Given entries:
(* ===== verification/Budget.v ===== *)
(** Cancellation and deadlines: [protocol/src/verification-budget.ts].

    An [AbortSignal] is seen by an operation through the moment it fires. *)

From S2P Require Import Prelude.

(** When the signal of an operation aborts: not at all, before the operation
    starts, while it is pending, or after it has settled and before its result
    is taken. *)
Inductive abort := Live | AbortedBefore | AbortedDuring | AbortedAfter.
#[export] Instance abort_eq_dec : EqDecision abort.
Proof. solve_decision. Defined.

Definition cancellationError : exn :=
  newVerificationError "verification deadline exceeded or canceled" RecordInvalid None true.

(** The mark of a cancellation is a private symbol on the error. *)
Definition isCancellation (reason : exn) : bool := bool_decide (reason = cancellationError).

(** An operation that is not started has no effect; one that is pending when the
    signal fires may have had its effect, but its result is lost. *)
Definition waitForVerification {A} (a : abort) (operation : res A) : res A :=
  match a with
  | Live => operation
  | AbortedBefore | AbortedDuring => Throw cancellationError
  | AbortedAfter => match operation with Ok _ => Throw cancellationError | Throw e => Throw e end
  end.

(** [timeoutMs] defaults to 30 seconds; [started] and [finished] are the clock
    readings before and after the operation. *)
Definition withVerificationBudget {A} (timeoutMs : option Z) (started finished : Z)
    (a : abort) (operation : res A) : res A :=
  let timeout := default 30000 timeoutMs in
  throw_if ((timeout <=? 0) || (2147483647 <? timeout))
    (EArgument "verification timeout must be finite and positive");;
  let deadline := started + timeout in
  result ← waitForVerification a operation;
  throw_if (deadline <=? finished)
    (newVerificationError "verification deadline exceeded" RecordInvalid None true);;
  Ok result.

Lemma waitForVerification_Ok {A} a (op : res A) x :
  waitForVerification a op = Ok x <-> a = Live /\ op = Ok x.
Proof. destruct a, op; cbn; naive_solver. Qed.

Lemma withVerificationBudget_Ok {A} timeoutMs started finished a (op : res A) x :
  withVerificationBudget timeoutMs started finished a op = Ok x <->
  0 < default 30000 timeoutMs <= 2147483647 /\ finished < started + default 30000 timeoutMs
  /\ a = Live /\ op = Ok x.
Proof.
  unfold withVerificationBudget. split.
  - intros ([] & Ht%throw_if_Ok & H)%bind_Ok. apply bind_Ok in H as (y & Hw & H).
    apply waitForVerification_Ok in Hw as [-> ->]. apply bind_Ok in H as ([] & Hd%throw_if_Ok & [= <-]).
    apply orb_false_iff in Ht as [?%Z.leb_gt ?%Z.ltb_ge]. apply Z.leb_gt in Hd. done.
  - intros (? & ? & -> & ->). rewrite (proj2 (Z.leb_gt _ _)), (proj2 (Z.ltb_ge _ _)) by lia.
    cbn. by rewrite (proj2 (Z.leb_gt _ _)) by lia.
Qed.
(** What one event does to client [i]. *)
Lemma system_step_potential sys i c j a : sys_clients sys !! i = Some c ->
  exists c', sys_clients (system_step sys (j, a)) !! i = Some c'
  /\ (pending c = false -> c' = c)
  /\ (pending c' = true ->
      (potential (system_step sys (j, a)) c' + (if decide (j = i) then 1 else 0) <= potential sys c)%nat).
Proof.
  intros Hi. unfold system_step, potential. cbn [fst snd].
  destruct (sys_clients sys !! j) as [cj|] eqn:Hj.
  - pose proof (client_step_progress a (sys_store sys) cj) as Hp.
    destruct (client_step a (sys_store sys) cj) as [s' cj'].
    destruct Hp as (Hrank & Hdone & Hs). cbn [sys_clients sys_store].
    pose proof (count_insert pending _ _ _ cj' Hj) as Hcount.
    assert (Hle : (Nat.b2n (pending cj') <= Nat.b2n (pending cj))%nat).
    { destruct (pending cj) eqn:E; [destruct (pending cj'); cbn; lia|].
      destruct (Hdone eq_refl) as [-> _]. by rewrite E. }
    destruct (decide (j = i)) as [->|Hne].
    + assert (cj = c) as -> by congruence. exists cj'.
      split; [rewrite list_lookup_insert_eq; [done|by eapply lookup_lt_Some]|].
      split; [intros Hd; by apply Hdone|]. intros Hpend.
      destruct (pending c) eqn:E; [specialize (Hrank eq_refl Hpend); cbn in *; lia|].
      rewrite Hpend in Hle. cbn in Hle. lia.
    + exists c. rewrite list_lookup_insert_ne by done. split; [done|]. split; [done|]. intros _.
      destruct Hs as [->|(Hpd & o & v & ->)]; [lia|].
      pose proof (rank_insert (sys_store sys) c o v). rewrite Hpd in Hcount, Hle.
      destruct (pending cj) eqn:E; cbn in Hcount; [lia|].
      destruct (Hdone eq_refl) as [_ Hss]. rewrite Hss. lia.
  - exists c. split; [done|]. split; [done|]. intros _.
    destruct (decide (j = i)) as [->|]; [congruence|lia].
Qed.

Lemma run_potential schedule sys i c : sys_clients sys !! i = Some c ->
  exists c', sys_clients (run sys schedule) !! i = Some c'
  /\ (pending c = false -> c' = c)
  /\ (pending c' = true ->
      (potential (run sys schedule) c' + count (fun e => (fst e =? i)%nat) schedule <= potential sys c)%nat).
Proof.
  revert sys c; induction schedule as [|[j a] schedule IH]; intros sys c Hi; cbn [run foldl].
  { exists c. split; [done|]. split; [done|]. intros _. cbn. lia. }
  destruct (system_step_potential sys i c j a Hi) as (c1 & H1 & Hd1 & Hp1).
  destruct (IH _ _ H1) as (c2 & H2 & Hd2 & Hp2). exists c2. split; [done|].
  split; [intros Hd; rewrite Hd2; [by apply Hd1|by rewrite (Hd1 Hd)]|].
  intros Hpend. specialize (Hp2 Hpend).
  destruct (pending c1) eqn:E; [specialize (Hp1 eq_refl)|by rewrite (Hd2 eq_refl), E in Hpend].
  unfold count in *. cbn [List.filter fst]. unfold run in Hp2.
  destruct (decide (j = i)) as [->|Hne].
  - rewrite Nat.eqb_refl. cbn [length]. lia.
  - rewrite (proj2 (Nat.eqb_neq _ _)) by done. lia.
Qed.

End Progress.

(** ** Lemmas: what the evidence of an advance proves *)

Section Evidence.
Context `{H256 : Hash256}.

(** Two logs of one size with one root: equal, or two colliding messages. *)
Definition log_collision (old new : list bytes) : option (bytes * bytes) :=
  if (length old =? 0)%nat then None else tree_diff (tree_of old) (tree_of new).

---

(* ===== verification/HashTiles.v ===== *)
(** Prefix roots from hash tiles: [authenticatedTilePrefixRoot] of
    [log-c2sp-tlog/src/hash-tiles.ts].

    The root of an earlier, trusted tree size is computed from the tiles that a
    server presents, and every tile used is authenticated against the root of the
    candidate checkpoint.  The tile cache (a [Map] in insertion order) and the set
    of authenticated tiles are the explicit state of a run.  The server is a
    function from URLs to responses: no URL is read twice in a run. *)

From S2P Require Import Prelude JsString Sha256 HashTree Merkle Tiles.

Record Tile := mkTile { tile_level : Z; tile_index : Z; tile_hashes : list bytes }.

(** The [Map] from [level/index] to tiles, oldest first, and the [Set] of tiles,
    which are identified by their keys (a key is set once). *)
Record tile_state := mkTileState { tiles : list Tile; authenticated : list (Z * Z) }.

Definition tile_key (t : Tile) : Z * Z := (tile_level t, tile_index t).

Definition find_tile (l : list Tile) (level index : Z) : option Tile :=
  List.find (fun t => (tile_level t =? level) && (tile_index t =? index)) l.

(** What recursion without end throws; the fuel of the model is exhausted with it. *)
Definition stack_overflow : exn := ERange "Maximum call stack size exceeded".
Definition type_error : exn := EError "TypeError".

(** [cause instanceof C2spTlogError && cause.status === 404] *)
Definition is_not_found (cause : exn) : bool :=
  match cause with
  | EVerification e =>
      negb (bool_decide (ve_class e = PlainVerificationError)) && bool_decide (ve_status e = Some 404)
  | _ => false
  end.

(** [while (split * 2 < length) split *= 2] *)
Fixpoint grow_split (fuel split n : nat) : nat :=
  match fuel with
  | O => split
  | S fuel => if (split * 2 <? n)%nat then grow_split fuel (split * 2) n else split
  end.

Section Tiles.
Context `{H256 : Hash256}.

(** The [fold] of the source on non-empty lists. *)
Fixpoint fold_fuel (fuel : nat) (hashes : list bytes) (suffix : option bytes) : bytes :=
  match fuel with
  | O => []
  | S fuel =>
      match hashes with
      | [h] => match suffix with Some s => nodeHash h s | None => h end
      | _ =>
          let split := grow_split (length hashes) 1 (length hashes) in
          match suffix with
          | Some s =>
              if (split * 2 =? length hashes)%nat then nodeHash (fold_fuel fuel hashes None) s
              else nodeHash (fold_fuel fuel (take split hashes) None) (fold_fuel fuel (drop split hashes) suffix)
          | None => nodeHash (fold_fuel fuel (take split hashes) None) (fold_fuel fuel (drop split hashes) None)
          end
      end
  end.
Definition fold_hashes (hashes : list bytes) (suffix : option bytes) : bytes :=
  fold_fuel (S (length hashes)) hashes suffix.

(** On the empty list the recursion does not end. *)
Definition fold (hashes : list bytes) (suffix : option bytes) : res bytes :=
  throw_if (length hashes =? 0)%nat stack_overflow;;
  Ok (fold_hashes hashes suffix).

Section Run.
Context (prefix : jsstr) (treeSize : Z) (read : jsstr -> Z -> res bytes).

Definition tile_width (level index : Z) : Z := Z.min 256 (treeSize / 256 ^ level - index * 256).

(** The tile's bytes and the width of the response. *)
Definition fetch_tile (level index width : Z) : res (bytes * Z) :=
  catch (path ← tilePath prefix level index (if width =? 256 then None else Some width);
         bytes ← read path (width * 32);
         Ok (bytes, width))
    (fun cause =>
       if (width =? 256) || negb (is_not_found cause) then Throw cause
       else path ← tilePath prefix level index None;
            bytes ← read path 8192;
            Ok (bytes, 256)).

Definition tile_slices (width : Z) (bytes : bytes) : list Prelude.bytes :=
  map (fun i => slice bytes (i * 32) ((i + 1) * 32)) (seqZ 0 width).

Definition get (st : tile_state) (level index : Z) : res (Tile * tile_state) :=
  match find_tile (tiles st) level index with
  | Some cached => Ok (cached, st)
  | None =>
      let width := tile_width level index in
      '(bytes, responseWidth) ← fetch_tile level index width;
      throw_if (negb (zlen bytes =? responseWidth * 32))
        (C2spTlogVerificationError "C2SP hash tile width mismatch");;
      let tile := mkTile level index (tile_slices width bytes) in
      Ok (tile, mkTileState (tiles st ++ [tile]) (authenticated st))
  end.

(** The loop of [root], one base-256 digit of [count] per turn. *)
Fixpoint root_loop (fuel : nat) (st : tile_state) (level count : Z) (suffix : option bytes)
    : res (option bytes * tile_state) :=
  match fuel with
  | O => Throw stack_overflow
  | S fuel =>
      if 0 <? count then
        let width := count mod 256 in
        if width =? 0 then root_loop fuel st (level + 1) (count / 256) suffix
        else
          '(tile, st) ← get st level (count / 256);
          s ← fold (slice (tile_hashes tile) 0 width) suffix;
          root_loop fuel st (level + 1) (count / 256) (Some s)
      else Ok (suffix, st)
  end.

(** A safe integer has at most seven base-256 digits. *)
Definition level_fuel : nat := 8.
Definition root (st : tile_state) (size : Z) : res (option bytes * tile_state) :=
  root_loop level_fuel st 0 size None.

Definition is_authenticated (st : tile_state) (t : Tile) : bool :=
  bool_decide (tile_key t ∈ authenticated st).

Exercise:
How many of the lines in the material hold the word "Fixpoint"? Give that number alone.

Task response:
3